Remodelling of the bone marrow vasculature induced by venetoclax and azacitidine damage.

The Bcl2 inhibitor venetoclax in combination with the hypomethylating agents azacitidine (ven/aza) has become increasingly utilized clinically for the treatment of many hematological malignancies. Whilst its effects on malignant cells have been extensively studied, its impact to the surrounding bone marrow microenvironment (BME) remains unexplored. In this study, we report that ven/aza therapy causes significant damage to the BME of mice.
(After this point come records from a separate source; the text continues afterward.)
(* ===== verification/Oid4vp.v ===== *)
(** * OpenID4VP verifiers: service

    [oid4vc-verification.service.ts] with its helper, and the messages of
    [oid4vc-verification.controller.ts].  The messages to the ecosystem service are its
    operations, in [IntentService]. *)

From S2P Require Import Prelude Js JsonParse Table CommonUtils CastHelper CommonService X509 CredentialTemplates Oid4vcData Oid4vcRepository Ecosystem Intent IntentService Oid4vpData.

Open Scope Z_scope.

Section service.
Context {P : Platform} {U : UuidSource} {N : Web} {A : VerifierAgent}.

(** ** The agent *)

Definition agent_url (a : org_agents) (flag : string) (id : option string) : eff world string := lift (getAgentUrl (default "" (oa_agentEndPoint a)) flag id).

(** The error of a message, with the properties that are read from it *)
Definition failure (e : Json.value) : exn :=
  Exn HttpException (default "" (Json.as_str (Json.get "message" e))) (match Json.get "statusCode" e with Some (Json.JNum n) => Some n | _ => None end) None.
Definition is409 (a : any) : bool := match a with Some (Json.JNum n) => n =? 409 | _ => false end.
Definition status409 (e : Json.value) : bool :=
  is409 (prop_opt "statusCode" (prop_opt "message" (prop_opt "status" (Some e)))) || is409 (prop_opt "status" (prop_opt "response" (Some e)))
  || is409 (prop_opt "statusCode" (Some e)).

Definition sendNatsMessage (c : call) : eff world any := answer ← agent c; match answer with inl v => mret v | inr e => throw (failure e) end.

Definition verifierNotFound : exn := not_found "OID4VP verifier not found.".
Definition createFailed : exn := internal "Failed to create OID4VP verifier.".
Definition updateFailed : exn := internal "Failed to update OID4VP verifier.".

(** ** Verifiers *)

Definition oid4vpCreateVerifier (createVerifier : CreateVerifier) (orgId userId : string) : eff world oid4vp_verifier :=
  rpc (
    checkIdExist ← getVerifiersByPublicVerifierId (cv_verifierId createVerifier);
    match checkIdExist with
    | _ :: _ => throw (conflict "Verifier ID already exists for this verifier.")
    | [] =>
        agentDetails ← getAgentEndPoint orgId;
        url ← agent_url agentDetails "create-oid4vp-verifier" None;
        answer ← agent (AgentCall "agent-create-oid4vp-verifier" (VerifierCreation createVerifier) url orgId);
        match answer with
        | inr e => if status409 e then throw (conflict ("Verifier with id '" +:+ cv_verifierId createVerifier +:+ "' already exists")) else throw (failure e)
        | inl created => if any_truthy created then createVerifierRow created (oa_id agentDetails) userId else throw createFailed
        end
    end).

Definition oid4vpUpdateVerifier (updateVerifier : UpdateVerifier) (orgId verifierId userId : string) : eff world oid4vp_verifier :=
  rpc (
    existingVerifiers ← getVerifiersByVerifierId orgId (Some verifierId);
    match existingVerifiers with
    | [] => throw verifierNotFound
    | existing :: _ =>
        agentDetails ← getAgentEndPoint orgId;
        url ← agent_url agentDetails "update-oid4vp-verifier" (Some (publicVerifierId existing));
        answer ← agent (AgentCall "agent-update-oid4vp-verifier" (VerifierChange updateVerifier) url orgId);
        match answer with
        | inr e => if status409 e then throw (conflict ("Verifier with id '" +:+ publicVerifierId existing +:+ "' already exists")) else throw (failure e)
        | inl updated => if any_truthy updated then updateVerifierRow (prop_opt "data" updated) userId verifierId else throw updateFailed
        end
    end).

Definition getVerifierById (orgId : string) (verifierId : option string) : eff world (list oid4vp_verifier) :=
  rpc (
    found ← getVerifiersByVerifierId orgId verifierId;
    match found with [] => throw verifierNotFound | _ => mret found end).

Definition deleteVerifierById (orgId verifierId : string) : eff world oid4vp_verifier :=
  rpc (
    checkIdExist ← getVerifiersByVerifierId orgId (Some verifierId);
    match checkIdExist with
    | [] => throw verifierNotFound
    | existing :: _ =>
        agentDetails ← getAgentEndPoint orgId;
        url ← agent_url agentDetails "delete-oid4vp-verifier" (Some (ve_verifierId existing));
        _ ← sendNatsMessage (AgentCall "agent-delete-oid4vp-verifier" NoBody url orgId);
        deleteVerifierByVerifierId orgId verifierId
    end).

(** ** Sessions *)

Record IRequestSigner := Signer { rs_method : option string; rs_clientIdPrefix : option string }.
Record IPresentationRequest := PresentationRequest {
  pq_requestSigner : option IRequestSigner;
  pq_presentationExchange : any;
  pq_dcql : any;
  pq_responseMode : string;
  pq_expectedOrigins : option (list string);
}.

Definition certificate_signer (missing : exn) (orgId kt : string) (s : IRequestSigner) : eff world RequestSigner :=
  activeCertificate ← getCurrentActiveCertificate orgId kt;
  match activeCertificate with
  | None => throw missing
  | Some c =>
      if truthy_str (X509.keyId c) then mret (X5cSigner [X509.certificateBase64 c] (default "" (X509.keyId c)) (rs_clientIdPrefix s))
      else throw (not_found ("Active certificate keyId missing for " +:+ template_str (rs_method s)))
  end.

Definition resolve_signer (missing : string -> exn) (orgId : string) (agentDetails : org_agents) (s : IRequestSigner) : eff world RequestSigner :=
  let method := template_str (rs_method s) in
  if String.eqb method "DID" then mret (DidSigner (orgDid agentDetails))
  else if String.eqb method "X509_P256" then certificate_signer (missing method) orgId "P-256" s
  else if String.eqb method "X509_ED25519" then certificate_signer (missing method) orgId "Ed25519" s
  else throw (bad_request ("Unsupported requestSigner method: " +:+ method)).

Definition session_request (s : session_sent) (url orgId : string) : call := AgentCall "agent-create-oid4vp-verification-session" (SessionRequest s) url orgId.

(** The verifier's agent and row *)
Definition verifier_of (orgId verifierId : string) : eff world (org_agents * oid4vp_verifier) :=
  agentDetails ← getAgentEndPoint orgId;
  verifier ← getVerifierRow orgId verifierId;
  match verifier with Some v => mret (agentDetails, v) | None => throw verifierNotFound end.

Definition no_certificate_for_issuer (method : string) : exn :=
  not_found ("No active certificate(" +:+ method +:+ (if String.eqb method "X509_ED25519" then "}" else "") +:+ ") found for issuer").

Definition send_session (s : session_sent) (agentDetails : org_agents) (orgId : string) : eff world any :=
  url ← agent_url agentDetails "oid4vp-verification-session" None;
  createdSession ← sendNatsMessage (session_request s url orgId);
  if any_truthy createdSession then mret createdSession else throw createFailed.

Definition oid4vpCreateVerificationSession (orgId verifierId : string) (sessionRequest : IPresentationRequest) : eff world any :=
  rpc (
    '(agentDetails, verifier) ← verifier_of orgId verifierId;
    match pq_requestSigner sessionRequest with
    | None => throw not_an_object
    | Some s =>
        requestSigner ← resolve_signer no_certificate_for_issuer orgId agentDetails s;
        send_session (SessionSent (publicVerifierId verifier) (pq_presentationExchange sessionRequest) (pq_dcql sessionRequest)
          (pq_responseMode sessionRequest) requestSigner (pq_expectedOrigins sessionRequest)) agentDetails orgId
    end).

(** [noticeUrl] of a text that is not empty, [transactionId] of any value: every failure
    makes the notice [null]. *)
Definition fetchConsentNotice (noticeUrl : string) (transactionId : any) : eff world Json.value :=
  match transactionId with
  | Some (Json.JStr id) =>
      if String.eqb (Str.trim noticeUrl) "" || String.eqb (Str.trim id) "" then mret Json.JNull else
      response ← shared (fetch (noticeUrl +:+ "?transactionId=" +:+ id));
      match response with
      | Unreachable _ => mret Json.JNull
      | Fetched status body =>
          let url := prop_opt "consentNoticeUrl" (prop_opt "consent_notice" body) in
          mret (if response_ok status && any_truthy url then default Json.JNull url else Json.JNull)
      end
  | _ => mret Json.JNull
  end.

(** [createdSession.consentNoticeUrl = url] *)
Definition with_consent (url : Json.value) (session : any) : any :=
  match session with Some (Json.JObj fs) => Some (Json.JObj (Json.set_field "consentNoticeUrl" url fs)) | _ => session end.

(** A notice that cannot be read is no notice. *)
Definition notice_for (intentId orgId : string) : eff world (option intent_notice) :=
  try_catch (shared (getIntentNoticeByIntentId intentId (Some (Some orgId)))) (fun _ => mret None).

Definition enrich (orgId intentId : string) (createdSession : any) : eff world any :=
  if String.eqb intentId "" then mret createdSession else
  notice ← notice_for intentId orgId;
  match notice with
  | None => mret createdSession
  | Some n =>
      if String.eqb (noticeUrl n) "" then mret createdSession else
      session ← lift (CommonService.prop "verificationSession" createdSession);
      transactionId ← lift (CommonService.prop "id" session);
      url ← fetchConsentNotice (noticeUrl n) transactionId;
      mret (with_consent url createdSession)
  end.

Definition template_dcql (t : option verification_template) : result any :=
  match t with None => Ok None | Some t => CommonService.prop "dcql" (Some (templateJson t)) end.

Definition createIntentBasedVerificationPresentation (orgId verifierId intent responseMode : string) (requestSigner : option IRequestSigner)
    (ecosystemId : option string) (expectedOrigins : option (list string)) : eff world any :=
  rpc (
    '(agentDetails, verifier) ← verifier_of orgId verifierId;
    templateData ← shared (getIntentTemplateByIntentAndOrg intent orgId ecosystemId);
    match templateData with
    | None => throw (not_found ("No template found for intent '" +:+ intent +:+ "' and organization '" +:+ orgId +:+ "'"))
    | Some (assignment, template) =>
        dcql ← lift (template_dcql template);
        resolvedSigner ← resolve_signer (fun m => not_found ("No active certificate(" +:+ m +:+ ") found for organization")) orgId agentDetails
          (default (Signer None None) requestSigner);
        createdSession ← send_session (SessionSent (publicVerifierId verifier) None dcql responseMode resolvedSigner expectedOrigins) agentDetails orgId;
        enrich orgId (ia_intentId assignment) createdSession
    end).

(** ** Sessions of the agent *)

Definition VerificationSessionQuery : Type := list (string * option string).
Definition no_session (response : any) : bool :=
  negb (any_truthy response) || match response with
  | Some (Json.JArr vs) => match vs with [] => true | _ => false end
  | Some v => match Json.get "length" v with Some (Json.JNum n) => n =? 0 | _ => false end
  | None => true
  end.

Definition _getOid4vpVerifierSession (url orgId : string) : eff world any := sendNatsMessage (AgentCall "agent-get-oid4vp-verifier-session" NoBody url orgId).

Definition getVerifierSession (orgId : string) (query : VerificationSessionQuery) : eff world any :=
  rpc (
    agentDetails ← getAgentEndPoint orgId;
    let id := map_get "id" query ≫= id in
    url ← (if truthy_str id then agent_url agentDetails "get-oid4vp-verifier-session-id" id
           else base ← agent_url agentDetails "get-oid4vp-verifier-session-query" None;
                mret (buildUrlWithQuery base (map (fun '(k, v) => (k, QStr <$> v)) query)));
    found ← _getOid4vpVerifierSession url orgId;
    if no_session found then throw verifierNotFound else mret found).

Definition getVerificationSessionResponse (orgId verificationSessionId : string) : eff world any :=
  rpc (
    agentDetails ← getAgentEndPoint orgId;
    url ← agent_url agentDetails "get-oid4vp-verifier-session-response-id" (Some verificationSessionId);
    found ← _getOid4vpVerifierSession url orgId;
    if no_session found then throw (not_found "Verification session response not found.") else mret found).

Definition verifyAuthorizationResponse (r : VerifyAuthorizationResponse) (orgId : string) : eff world any :=
  rpc (
    agentDetails ← getAgentEndPoint orgId;
    url ← agent_url agentDetails "verify-oid4vp-verifier-session-auth-response" None;
    sendNatsMessage (AgentCall "agent-verify-oid4vp-session-auth-response" (ResponseToVerify r) url orgId)).

Definition oid4vpPresentationWebhook (payload : option Oid4vpPresentationWh) (id : string) : eff world oid4vp_presentation :=
  let contextCorrelationId := payload ≫= wh_contextCorrelationId in
  orgId ← (if bool_decide (contextCorrelationId = Some "default") then mret (Some id) else
           organization ← getOrganizationByTenantId contextCorrelationId;
           match organization with None => throw (not_found "Organization not found") | Some o => mret (oa_orgId o) end);
  storeOid4vpPresentationDetails payload orgId.

(** ** Verification templates *)

Definition createVerificationTemplate (d : CreateVerificationTemplate) (orgId userId : string) : eff world verification_template :=
  rpc (createTemplateRow d orgId userId).

Definition getVerificationTemplates (orgId : string) (templateId : option string) : eff world (list verification_template) :=
  rpc (
    found ← getTemplateRows orgId templateId;
    match found with [] => throw verifierNotFound | _ => mret found end).

Definition updateVerificationTemplate (templateId : string) (d : CreateVerificationTemplate) (orgId userId : string) : eff world verification_template :=
  rpc (
    existing ← getTemplateRow orgId templateId;
    match existing with None => throw verifierNotFound | Some _ => updateTemplateRow templateId d orgId userId end).

Definition deleteVerificationTemplate (orgId templateId : string) : eff world verification_template :=
  rpc (
    existing ← getTemplateRow orgId templateId;
    match existing with None => throw verifierNotFound | Some _ => deleteTemplateRow orgId templateId end).

(** ** Messages *)

Inductive message :=
  | CreateVerifierMessage (c : CreateVerifier) (orgId userId : string)
  | UpdateVerifierMessage (u : UpdateVerifier) (orgId verifierId userId : string)
  | DeleteVerifierMessage (orgId verifierId : string)
  | CreateSession (orgId verifierId : string) (request : IPresentationRequest)
  | CreateIntentSession (orgId verifierId intent responseMode : string) (requestSigner : option IRequestSigner) (ecosystemId : option string)
      (expectedOrigins : option (list string))
  | GetSession (orgId : string) (query : VerificationSessionQuery)
  | GetSessionResponse (orgId verificationSessionId : string)
  | VerifyResponse (r : VerifyAuthorizationResponse) (orgId : string)
  | PresentationWebhook (payload : option Oid4vpPresentationWh) (id : string)
  | CreateTemplate (d : CreateVerificationTemplate) (orgId userId : string)
  | UpdateTemplate (templateId : string) (d : CreateVerificationTemplate) (orgId userId : string)
  | DeleteTemplate (orgId templateId : string).

Definition ends {B} (m : eff world B) : eff world unit := _ ← m; mret tt.

Definition handle (m : message) : eff world unit :=
  match m with
  | CreateVerifierMessage c o u => ends (oid4vpCreateVerifier c o u)
  | UpdateVerifierMessage d o v u => ends (oid4vpUpdateVerifier d o v u)
  | DeleteVerifierMessage o v => ends (deleteVerifierById o v)
  | CreateSession o v q => ends (oid4vpCreateVerificationSession o v q)
  | CreateIntentSession o v i r s e x => ends (createIntentBasedVerificationPresentation o v i r s e x)
  | GetSession o q => ends (getVerifierSession o q)
  | GetSessionResponse o s => ends (getVerificationSessionResponse o s)
  | VerifyResponse r o => ends (verifyAuthorizationResponse r o)
  | PresentationWebhook p id => ends (oid4vpPresentationWebhook p id)
  | CreateTemplate d o u => ends (createVerificationTemplate d o u)
  | UpdateTemplate t d o u => ends (updateVerificationTemplate t d o u)
  | DeleteTemplate o t => ends (deleteVerificationTemplate o t)
  end.
End service.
Comparatively high Bcl2 expression in the sinusoidal endothelial cell compartment (SEC) amongst all stromal subtypes, results in high sensitivity to ven/aza treatment, causing selective depletion of SECs and breakdown in cell-cell communication pathways in the endothelial cell (EC) network, leading to vascular leakiness in the BM. Furthermore, our detailed transcriptomic and imaging studies reveals significant downregulation of essential adhesion molecules in residual SECs, leading to significant defects in human hematopoietic stem/progenitor cell (HSPC) homing and engraftment of hematopoietic stem cells (HSCs) after ven/aza treatment. To conclude, our study showcases that maintaining SEC integrity in response to ven/aza therapy may play a key factor in achieving effective engraftment of donor derived HSCs.